The consortium project focuses on the mechanical-hydrometallurgical recycling route, which Volkswagen says is characterized by low energy requirements and the possibility of a comparatively simple decentralized distribution of certain recycling processes in Europe. This favors a local circular economy and secures strategically important raw materials, which significantly reduces Europe’s dependence on other regions of the world. The HVBatCycle project aims to identify efficient processes and innovative solutions that ensure the establishment of an end-to-end value chain with high economic efficiency while also maximizing recycling and energy efficiency and minimizing environmental impact.

Concrete innovative development approaches lie in a demand-oriented discharge and a largely automated dismantling of declining battery systems down to cell or electrode level, the company says. This also includes an almost loss-free separation of an active material and carrier foils as well as the recovery of graphite and highly volatile electrolyte components.

In the hydrometallurgical processing of the “black mass,” which consists of graphite and battery metals, using water and chemical solvents, the focus is on early and selective extraction of the lithium in soluble form as well as leaching, precipitation and refining of contained metals as a mixed hydroxide concentrate, Volkswagen says. In connection with the renewed material synthesis of cathodic active material, the consortium will investigate whether the separation of metal compounds is necessary to produce new, fully high-performance cathode material.

Through research on the processing of the electrolyte and the graphite, the consortium intends to show that important electrolyte components and the graphite can also be efficiently processed and used again in battery-suitable quality in cell production. All process steps are holistically accompanied by an ecological and economic life cycle analysis, according to the company.

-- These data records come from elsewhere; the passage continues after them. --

(* ===== verification/Arm64Call.v ===== *)
(** * Arm64Call: calling compiled arm64 code

    The whole of the code behind [ubpf_jit_fn], called as the C function it is cast
    to: the prologue saves the registers of the caller and sets up the eBPF stack,
    the main function runs as [Arm64Local] has it, its EXIT goes back to the
    prologue, and the epilogue restores the registers and returns. *)

From Stdlib Require Import ZArith Lia Bool.
From stdpp Require Import base list gmap strings numbers relations.
From S2P Require Import Prelude Ebpf InstValid Mem Vm Validate Load Alu Checks Interp InterpSound JitSupport JitAsm JitLink JitProg.
From S2P Require Import Arm64Emit Arm64Isa Arm64Move Arm64Trans Arm64Cost Arm64Run Arm64Mem Arm64Code Arm64Sound Arm64Correct Arm64Link Arm64Cpu Arm64Stack Arm64Result Arm64Sim Arm64Local.

Local Open Scope Z_scope.
Local Open Scope cbits_scope.

(** ** The call *)

(** The stack pointer in the program: ten registers are saved, and in the basic mode
    the eBPF stack is below them. *)
Definition frame_sp (mode : JitMode) (sp : Z) : Z :=
  if decide (mode = BasicJitMode) then sp - 80 - UBPF_EBPF_STACK_SIZE else sp - 80.

(** Below it are the frames of the main function and of the calls under way. *)
Definition frame_bottom (mode : JitMode) (sp : Z) : Z := frame_sp mode sp - 16 - 64 * UBPF_MAX_CALL_DEPTH.

Definition saved_pairs : list (Z * Z) := [(R19, R20); (R21, R22); (R23, R24); (R25, R26)].
Definition link_pair : list (Z * Z) := [(R29, R30)].

(** A call with the stack pointer [sp], the registers [s], the memory [m] for the
    program and [f] for the caller, with room below [sp] in [f] for what is saved. *)
Record called (mode : JitMode) (base : Z) (code : list Z) (sp : Z) (s : a64_state) (m f : memory) : Prop := Called {
  cl_code : 0 <= base /\ base + Z.of_nat (length code) < 2 ^ 64;
  cl_sp : (16 | sp) /\ 0 <= frame_bottom mode sp /\ sp < 2 ^ 64;
  cl_regs : forall q, fits64 (s.(xregs) q);
  cl_memory : mem_ok m /\ m ##ₘ f;
  cl_frame : mapped f (sp - 80) 80 /\ mapped f (frame_bottom mode sp) (frame_sp mode sp - frame_bottom mode sp);
}.

(** The arguments are in the registers of a C call; the caller of code in the basic
    mode gives no stack. *)
Definition called_args (mode : JitMode) (sp : Z) (s : a64_state) : exec_args :=
  if decide (mode = BasicJitMode) then
    ExecArgs (s.(xregs) R0) (s.(xregs) R1) (sp - 80 - UBPF_EBPF_STACK_SIZE) UBPF_EBPF_STACK_SIZE
  else ExecArgs (s.(xregs) R0) (s.(xregs) R1) (s.(xregs) R2) (s.(xregs) R3).

(** What the eBPF registers that are not set hold. *)
Definition called_registers (s : a64_state) : list Z := (fun r => s.(xregs) (reg_of r)) <$> seqZ 0 16.

(** ** The prologue *)

Definition saved (sp : Z) (s : a64_state) (f : memory) : Prop :=
  pairs_at f (sp - 80) s.(xregs) saved_pairs /\ pairs_at f (sp - 16) s.(xregs) link_pair.

Lemma save_words : pair_words false 0 saved_pairs [0xa90053f3; 0xa9015bf5; 0xa90263f7; 0xa9036bf9].
Proof. repeat (apply pair_words_cons; [stack_word | by vm_compute |]). constructor. Qed.

Lemma restore_words : pair_words true 0 saved_pairs [0xa94053f3; 0xa9415bf5; 0xa94263f7; 0xa9436bf9].
Proof. repeat (apply pair_words_cons; [stack_word | by vm_compute |]). constructor. Qed.

Lemma save_link_words : pair_words false 0 link_pair [0xa9007bfd].
Proof. repeat (apply pair_words_cons; [stack_word | by vm_compute |]). constructor. Qed.

Lemma restore_link_words : pair_words true 0 link_pair [0xa9407bfd].
Proof. repeat (apply pair_words_cons; [stack_word | by vm_compute |]). constructor. Qed.

Lemma saved_named q : q ∈ registers_of saved_pairs \/ q ∈ registers_of link_pair -> q <> 31.
Proof. intros Hq ->. destruct Hq as [Hq | Hq]; revert Hq; by apply (bool_decide_unpack _). Qed.

(** *** The words that do not use the stack *)

Lemma step_move_register w rd rm s :
  a64_decode w = Some (Logical true 1 false rd 31 rm) -> rd <> 31 -> rm <> 31 -> fits64 (s.(xregs) rm) ->
  exists s', a64_step w s = Some s' /\ sets_reg s s' rd (s.(xregs) rm).
Proof.
  intros Hw Hd Hm Hf. unfold a64_step. rewrite Hw. cbn [mbind option_bind a64_exec Z.eqb Pos.eqb]. eexists. split; [reflexivity |].
  unfold logical. cbn [Z.eqb Pos.eqb]. rewrite (read_operand s true rm) by done. change (read_reg s true 31) with 0. cbn [width].
  rewrite Z.lor_0_l, wrap_wrap by lia. rewrite (wrap_id 64) by done.
  pose proof (write_sets_reg s true rd (s.(xregs) rm) Hd) as Hs. cbn [width] in Hs. by rewrite (wrap_id 64) in Hs by done.
Qed.
(** ** The interface of the back ends *)

(** What the driver relies on: a condition under which a back end translates a
    program, which does not depend on code compiled before, and under which the
    code fits the buffer and ends with the VM's dispatcher and helper functions. *)
Class BackEnd (t : jit_target) := MkBackEnd {
  be_ready : forall {H : HostEnv}, jit_env -> ubpf_vm -> list ebpf_inst -> list Z -> Prop;
  be_real : t = JitX86_64 \/ t = JitArm64;
  be_facts : forall {H : HostEnv} env vm prog buffer, be_ready env vm prog buffer ->
    loaded vm prog /\ length vm.(ext_funcs) = 64%nat /\ 0 < Z.of_nat (length buffer);
  be_dropped : forall {H : HostEnv} env vm prog buffer, be_ready env vm prog buffer -> be_ready env (dropped vm) prog buffer;
  be_translates : forall {H : HostEnv} env vm prog buffer mode, be_ready env vm prog buffer ->
    exists code size d h, jit_translate env t vm buffer (Z.of_nat (length buffer)) mode =
        Some (JitResult d h UBPF_JIT_COMPILE_SUCCESS mode, None, code, size) /\
      0 <= size <= Z.of_nat (length buffer) /\ length code = length buffer /\
      h = d + 8 /\ h + 512 = size /\ 0 <= d /\ bytes_at code d 8 = le_encode 8 vm.(dispatcher) /\
      bytes_at code h 512 = vm.(ext_funcs) ≫= le_encode 8;
}.

#[export, refine] Instance x86_back_end : BackEnd JitX86_64 := {|
  be_ready := fun H env vm prog buffer => compilable vm prog env.(env_register_map) env.(env_alloc) buffer;
|}.
Proof.
  - by left.
  - intros H env vm prog buffer Hcp. destruct Hcp. unfold MAX_EXT_FUNCS in *. split; [done |]. lia.
  - intros H env vm prog buffer Hcp. destruct (dropped_fields vm) as (_ & _ & F & _ & _).
    destruct Hcp. constructor; try done; [by apply loaded_dropped | by rewrite F].
  - intros H env vm prog buffer mode Hcp.
    destruct (jit_translates vm prog _ _ buffer (env_random env) mode Hcp) as (code & size & d & h & E & H1 & H2 & _ & H3).
    by exists code, size, d, h.
Defined.

#[export, refine] Instance arm_back_end : BackEnd JitArm64 := {|
  be_ready := fun H env vm prog buffer => arm_compilable vm prog env.(env_alloc) buffer;
|}.
Proof.
  - by right.
  - intros H env vm prog buffer Hcp. destruct Hcp. unfold MAX_EXT_FUNCS in *. split; [done |]. lia.
  - intros H env vm prog buffer Hcp. destruct (dropped_fields vm) as (_ & _ & F & _ & _).
    destruct Hcp. constructor; try done; [by apply loaded_dropped | | by rewrite F].
    unfold dropped. by destruct (_ =? _).
  - intros H env vm prog buffer mode Hcp.
    destruct (arm_translates vm prog _ buffer (env_random env) mode Hcp)
      as (code & size & d & h & E & H1 & H2 & _ & H3 & H4 & H5 & _ & H6). by exists code, size, d, h.
Defined.

(** A VM and surroundings in which compilation goes through. *)
Record jit_ready `{HostEnv} {t : jit_target} {BE : BackEnd t} (env : jit_env) (os : jit_os) (vm : ubpf_vm)
    (prog : list ebpf_inst) : Prop := JitReady {
  jr_target : vm.(jit_functions) = t;
  jr_profile : vm.(execution_profile) <> UBPF_EXECUTION_PROFILE_SAFE;
  jr_compilable : be_ready env vm prog (replicate (Z.to_nat vm.(jitter_buffer_size)) 0);
  jr_calloc : os.(os_calloc_ok) = true;
  jr_map : forall size, 0 < size <= vm.(jitter_buffer_size) -> exists address,
    os.(os_map) size = Some address /\ 0 < address /\ address + size < 2 ^ 64;
  jr_protect : forall address size, os.(os_protect) address size = true;
}.

(** The agreement right after the compilation. *)
Lemma compiled_matches vm code address size d h mode :
  vm.(jit_functions) = JitX86_64 \/ vm.(jit_functions) = JitArm64 -> length vm.(ext_funcs) = 64%nat ->
  0 < address -> address + size < 2 ^ 64 -> 0 <= size <= Z.of_nat (length code) ->
  h = d + 8 -> h + 512 = size -> 0 <= d ->
  bytes_at code d 8 = le_encode 8 vm.(dispatcher) -> bytes_at code h 512 = vm.(ext_funcs) ≫= le_encode 8 ->
  code_matches (set_jitted_size size (set_jitted_code (take (Z.to_nat size) code) (set_jitted address
    (set_jitted_result (JitResult d h UBPF_JIT_COMPILE_SUCCESS mode) vm)))).
Proof.
  intros Ht Hl Ha Ha' Hs Hh Hend Hd Hdb Htb.
  assert (forall off n, 0 <= off -> off + Z.of_nat n <= size ->
    bytes_at (take (Z.to_nat size) code) off n = bytes_at code off n) as Htake.
  { intros off n H0 Hn. apply list_eq. intros k. rewrite !bytes_at_lookup. destruct (decide (k < n)%nat); [| done].
    by rewrite lookup_take_lt by lia. }
  constructor; cbn -[bytes_at le_encode]; try done; try lia.
  - rewrite length_take. lia.
  - rewrite Htake by lia. done.
  - rewrite Htake by lia. done.
Qed.

Lemma loaded_set_code `{HostEnv} vm prog address code size r :
  loaded vm prog ->
  loaded (set_jitted_size size (set_jitted_code code (set_jitted address (set_jitted_result r vm)))) prog.
Proof.
  intros [[Hl Hk Ha Hck] ? ? ? ? ?]. constructor; try done. constructor; try done.
  intros k inst Hs Hinst. destruct (Hck k inst Hs Hinst) as [op [? ? ? ? ?]]. exists op. by constructor.
Qed.

(** A compilation that goes through: the code is mapped, the VM's offsets belong
    to it, and it agrees with the VM. *)
Lemma compile_ready `{HostEnv} {t} {BE : BackEnd t} env os vm prog errmsg mode :
  jit_ready env os vm prog -> cached vm mode = false ->
  exists vm' address size, ubpf_compile_ex env os vm errmsg mode =
      Some (vm', address, None, drop_log vm ++ [Mapped address size]) /\
    vm'.(jitted) = address /\ 0 < address /\ vm'.(jitted_size) = size /\ code_matches vm' /\
    vm'.(jitted_result).(jit_mode) = mode /\ loaded vm' prog.
Proof.
  intros [Ht Hp Hcp Hca Hmap Hpr] Hc. destruct (dropped_fields vm) as (F1 & F2 & F3 & F4 & F5).
  set (buffer := replicate (Z.to_nat (jitter_buffer_size vm)) 0) in *.
  destruct (be_facts env vm prog buffer Hcp) as (Hld & Hex & Hpos).
  assert (Z.of_nat (length buffer) = jitter_buffer_size vm) as Lb by (unfold buffer in *; rewrite length_replicate in *; lia).
  destruct (be_translates env (dropped vm) prog buffer mode (be_dropped _ _ _ _ Hcp))
    as (code & size & d & h & E & Hsz & Hlen & Hh & Hend & Hd & Hdb & Htb).
  rewrite Lb in E. destruct (Hmap size ltac:(lia)) as (address & Em & Ha0 & Ha1).
  eexists _, address, size. split.
  { rewrite compile_ex_unfold by (done || apply Hld). unfold ubpf_translate_ex. rewrite F2, decide_False by done.
    rewrite F1, Ht. fold buffer. rewrite E. cbn [mbind option_bind compile_result].
    rewrite decide_True by done. change (0 <? 0) with false. cbv iota. rewrite Em.
    rewrite (proj2 (Z.ltb_ge _ _)) by lia. rewrite Hpr. cbn [negb]. unfold compile_out.
    cbn [jitted set_jitted_size set_jitted_code set_jitted]. rewrite (proj2 (Z.eqb_neq address 0)) by lia. reflexivity. }
  split; [done |]. split; [done |]. split; [done |]. split; [| split; [done |]].
  - apply compiled_matches; try done; try lia.
    + rewrite F1, Ht. exact be_real.
    + by rewrite F3.
  - apply loaded_set_code. by apply loaded_dropped.
Qed.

In February 2021, Volkswagen opened its first plant for recycling electric car batteries in Salzgitter, Germany, as reported in a previous Recycling Today article. The plant has established the basis for the construction of a battery cell factory set to go into operation in 2025.

According to the Volkswagen website, “The Salzgitter gigafactory will manufacture unified cells for the volume segment of the Volkswagen Group. In the first stage, the factory will produce an annual capacity of 20 gigawatt-hours. It is planned to prospectively double this to a capacity of 40 gigawatt-hours.”

Another previous Recycling Today article covered the announcement of a joint venture between Umicore and Volkswagen to develop precursor and cathode material for electric vehicle battery cell production in Europe.